Find the line holding "Definition encode_node (low" in the entries below. Give it again exactly, along with every line after it up to and including the line holding "let output_block := encrypt".

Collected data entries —
[Start of Attachment]
(** * Plinko reference implementation: iPRF and TablePRP

    A shallow embedding of [plinko-reference/iprf.py] and
    [plinko-reference/table_prp.py], and of the balance clamp and the
    writing loop of [scripts/build_database_from_parquet.py].

    Conventions.
    - Python integers are [Z]; a fixed-width byte string (a cipher block,
      a packed [struct] buffer, a digest) is the big-endian integer it
      spells, so "the first 8 bytes" of a 16-byte block [b] is
      [Z.shiftr b 64].  Keys, whose length is tested, are [list byte].
    - Python floats are IEEE-754 binary64, i.e. Rocq's primitive floats.
      The arithmetic is taken with its IEEE results: the conditions under
      which CPython turns a float result into an exception (a zero
      divisor, [math.sqrt] of a negative number, [round] of a non-finite
      value) are not part of the embedding.
    - Lists and integers are unbounded: running out of memory is not
      part of the embedding.
    - Exceptions that the integer code can raise are results: [Raise e].
      A loop that the embedding runs on fuel yields [Diverge] when the
      fuel is gone; every such loop is shown never to get there.
    - AES-128 (package [cryptography]), SHA-256 ([hashlib]) and the libm
      functions [pow] and [log2] are external: they are Section
      variables. *)

From Stdlib Require Import ZArith List Lia Bool Floats.
From Stdlib Require Import Sorting.Sorted Sorting.Permutation Sorting.Mergesort Orders.
From Stdlib Require Import Init.Byte.
From stdpp Require Import base gmap list.
Import ListNotations.

#[local] Set Warnings "-inexact-float".
#[local] Open Scope Z_scope.

(** ** Results of calls *)

Inductive exn : Set :=
| ValueError
| StructError
| IndexError
| KeyError.

Inductive res (A : Type) : Type :=
| Ok (a : A)
| Raise (e : exn)
| Diverge.

Arguments Ok {A} a.
Arguments Raise {A} e.
Arguments Diverge {A}.

#[global] Instance res_ret : MRet res := fun _ a => Ok a.

#[global] Instance res_bind : MBind res := fun _ _ k r =>
  match r with
  | Ok a => k a
  | Raise e => Raise e
  | Diverge => Diverge
  end.

Definition returns {A : Type} (r : res A) : Prop := exists a, r = Ok a.

(** ** Python primitives *)

Module ZOrder <: TotalLeBool.
Definition t := Z.
Definition leb := Z.leb.
Theorem leb_total : forall a1 a2, leb a1 a2 = true \/ leb a2 a1 = true.
Proof. intros a1 a2. unfold leb. rewrite !Z.leb_le. lia. Qed.
End ZOrder.

Module ZSort := Sort ZOrder.

Module Py.

Definition U64 : Z := 2 ^ 64.

(** [range(a, b)] as a list. *)
Definition range (a b : Z) : list Z :=
  List.map (fun i => a + Z.of_nat i) (seq 0 (Z.to_nat (b - a))).

(** [struct.pack('>Q', v)]: the value itself when it fits in 64 bits,
    [struct.error] otherwise. *)
Definition pack_Q (v : Z) : res Z :=
  if (0 <=? v) && (v <? U64) then Ok v else Raise StructError.

(** The integer [z] as a finite binary64 float, rounded to nearest even
    ([float(z)], the conversion of an [int] operand in mixed arithmetic). *)
Definition float_of_Z (z : Z) : float :=
  SF2Prim (binary_normalize prec emax z 0 false).

Definition Z2SF (z : Z) : spec_float :=
  match z with
  | Z0 => S754_zero false
  | Zpos p => S754_finite false p 0
  | Zneg p => S754_finite true p 0
  end.

(** [a / b] on integers: the correctly rounded quotient. The source
    divides by a bin count of at least 2 and by a range size that the
    constructor has checked, never by 0. *)
Definition truediv (a b : Z) : float :=
  SF2Prim (SFdiv prec emax (Z2SF a) (Z2SF b)).

(** [round(x)] on a float: nearest integer, ties to even. *)
Definition round (x : float) : Z :=
  match Prim2SF x with
  | S754_finite s m e =>
      let mag :=
        if 0 <=? e then Z.shiftl (Zpos m) e
        else
          let d := Z.shiftl 1 (- e) in
          let q := Zpos m / d in
          let r := Zpos m mod d in
          match 2 * r ?= d with
          | Lt => q
          | Gt => q + 1
          | Eq => if Z.even q then q else q + 1
          end in
      if s then - mag else mag
  | _ => 0
  end.

(** [math.ceil(x)] on a float. *)
Definition ceil (x : float) : Z :=
  match Prim2SF x with
  | S754_finite s m e =>
      if 0 <=? e then
        (if s then - Z.shiftl (Zpos m) e else Z.shiftl (Zpos m) e)
      else
        let d := Z.shiftl 1 (- e) in
        if s then - (Zpos m / d) else (Zpos m + d - 1) / d
  | _ => 0
  end.

(** A list index: [l[k]] counts from the end for a negative [k] and
    raises [IndexError] out of range. *)
Definition index (len k : Z) : res nat :=
  if (0 <=? k) && (k <? len) then Ok (Z.to_nat k)
  else if (- len <=? k) && (k <? 0) then Ok (Z.to_nat (len + k))
  else Raise IndexError.

Definition getitem (l : list Z) (k : Z) : res Z :=
  i ← index (Z.of_nat (length l)) k;
  match l !! i with
  | Some v => Ok v
  | None => Raise IndexError
  end.

Definition setitem (l : list Z) (k v : Z) : res (list Z) :=
  i ← index (Z.of_nat (length l)) k;
  Ok (<[i := v]> l).

(** [Cipher(algorithms.AES(key), modes.ECB())]: the key sizes that the
    package accepts in this mode are 128, 192 and 256 bits. *)
Definition AES_ECB (key : list byte) : res (list byte) :=
  let len := Z.of_nat (length key) in
  if (len =? 16) || (len =? 24) || (len =? 32) then Ok key
  else Raise ValueError.

(** [min(a, b)] and [max(a, b)] on floats: the first argument unless the
    second is strictly smaller (larger). *)
Definition fmin (a b : float) : float := if (b <? a)%float then b else a.
Definition fmax (a b : float) : float := if (a <? b)%float then b else a.

End Py.

(** ** iprf.py, module level *)

(** [inv_normal_cdf(p)] *)
Definition inv_normal_cdf (p : float) : float :=
  if (p <=? 0)%float then (-10.0)%float
  else if (1 <=? p)%float then 10.0%float
  else
    let a0 := 2.50662823884%float in
    let a1 := (-18.61500062529)%float in
    let a2 := 41.39119773534%float in
    let a3 := (-25.44106049637)%float in
    let b0 := (-8.47351093090)%float in
    let b1 := 23.08336743743%float in
    let b2 := (-21.06224101826)%float in
    let b3 := 3.13082909833%float in
    let y := (p - 0.5)%float in
    if (abs y <? 0.42)%float then
      let r := (y * y)%float in
      (y * (((a3 * r + a2) * r + a1) * r + a0)
         / ((((b3 * r + b2) * r + b1) * r + b0) * r + 1))%float
    else if (0 <? y)%float then 2.0%float else (-2.0)%float.

Section Hash.

(** SHA-256 of a message given by its length in bytes and its content;
    the digest as a 256-bit integer. *)
Variable sha256 : N -> Z -> Z.

Definition digest (len : N) (msg : Z) : Z := sha256 len msg mod 2 ^ 256.

(** [encode_node(low, high, n)] *)
Definition encode_node (low high n : Z) : res Z :=
  l ← Py.pack_Q low;
  h ← Py.pack_Q high;
  c ← Py.pack_Q n;
  let buf := Z.lor (Z.shiftl l 128) (Z.lor (Z.shiftl h 64) c) in
  Ok (Z.shiftr (digest 24 buf) 192).

End Hash.

(** ** iprf.py, class IPRF *)

Module IPRF.

Record t : Type := {
  key : list byte;
  domain : Z;
  range_size : Z;
  tree_depth : Z
}.

Section Methods.

(** AES-128 on one block (ECB), the libm power and base-2 logarithm,
    and SHA-256. *)
Variable aes128_ecb : list byte -> Z -> Z.
Variable sha256 : N -> Z -> Z.
Variable math_pow : float -> float -> float.
Variable math_log2 : Z -> float.

Definition encrypt (k : list byte) (block : Z) : Z :=
  aes128_ecb k block mod 2 ^ 128.

(** [IPRF.__init__] *)
Definition __init__ (key : list byte) (domain range_size : Z) : res t :=
  if negb (Z.of_nat (length key) =? 16) then Raise ValueError
  else if (domain =? 0) || (range_size =? 0) then Raise ValueError
  else
    key ← Py.AES_ECB key;
    Ok {| key := key;
          domain := domain;
          range_size := range_size;
          tree_depth :=
            if 1 <? range_size then Py.ceil (math_log2 range_size) else 0 |}.

(** [IPRF._prf_eval] *)
Definition _prf_eval (self : t) (x : Z) : Z :=
  let input_block := Z.land x 0xFFFFFFFFFFFFFFFF in
  let output_block := encrypt (key self) input_block in
  Z.shiftr output_block 64.

(** [IPRF._normal_approx_binomial] *)
Definition _normal_approx_binomial (n : Z) (p u : float) : Z :=
  let mean := (Py.float_of_Z n * p)%float in
  let variance := (Py.float_of_Z n * p * (1 - p))%float in
  let stddev := sqrt variance in
  let u_clamped := Py.fmax 0.001 (Py.fmin 0.999 u) in
  let z := inv_normal_cdf u_clamped in
  let result := (mean + z * stddev)%float in
  Z.max 0 (Z.min n (Py.round result)).

(** The [for k in range(n)] loop of [_binomial_inverse_cdf]; [todo] is
    the number of iterations left, and running out of them is the
    loop's normal exit. *)
Fixpoint exact_cdf_loop (todo : nat) (n k : Z) (p q u prob cum_prob : float) : Z :=
  match todo with
  | O => n
  | S todo' =>
      let prob := (prob * Py.float_of_Z (n - k) / Py.float_of_Z (k + 1) * p / q)%float in
      let cum_prob := (cum_prob + prob)%float in
      if (u <=? cum_prob)%float then k + 1
      else exact_cdf_loop todo' n (k + 1) p q u prob cum_prob
  end.

(** [IPRF._binomial_inverse_cdf] *)
Definition _binomial_inverse_cdf (n : Z) (p u : float) : Z :=
  if (u <=? 0)%float then 0
  else if (1 <=? u)%float then n
  else if (p =? 0)%float then 0
  else if (p =? 1)%float then n
  else if n =? 0 then 0
  else if 100 <? n then _normal_approx_binomial n p u
  else
    let cum_prob := 0%float in
    let q := (1 - p)%float in
    let prob := math_pow q (Py.float_of_Z n) in
    let cum_prob := (cum_prob + prob)%float in
    if (u <=? cum_prob)%float then 0
    else exact_cdf_loop (Z.to_nat n) n 0 p q u prob cum_prob.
[End of Attachment]
Expected answer —
Definition encode_node (low high n : Z) : res Z :=
  l ← Py.pack_Q low;
  h ← Py.pack_Q high;
  c ← Py.pack_Q n;
  let buf := Z.lor (Z.shiftl l 128) (Z.lor (Z.shiftl h 64) c) in
  Ok (Z.shiftr (digest 24 buf) 192).

End Hash.

(** ** iprf.py, class IPRF *)

Module IPRF.

Record t : Type := {
  key : list byte;
  domain : Z;
  range_size : Z;
  tree_depth : Z
}.

Section Methods.

(** AES-128 on one block (ECB), the libm power and base-2 logarithm,
    and SHA-256. *)
Variable aes128_ecb : list byte -> Z -> Z.
Variable sha256 : N -> Z -> Z.
Variable math_pow : float -> float -> float.
Variable math_log2 : Z -> float.

Definition encrypt (k : list byte) (block : Z) : Z :=
  aes128_ecb k block mod 2 ^ 128.

(** [IPRF.__init__] *)
Definition __init__ (key : list byte) (domain range_size : Z) : res t :=
  if negb (Z.of_nat (length key) =? 16) then Raise ValueError
  else if (domain =? 0) || (range_size =? 0) then Raise ValueError
  else
    key ← Py.AES_ECB key;
    Ok {| key := key;
          domain := domain;
          range_size := range_size;
          tree_depth :=
            if 1 <? range_size then Py.ceil (math_log2 range_size) else 0 |}.

(** [IPRF._prf_eval] *)
Definition _prf_eval (self : t) (x : Z) : Z :=
  let input_block := Z.land x 0xFFFFFFFFFFFFFFFF in
  let output_block := encrypt (key self) input_block in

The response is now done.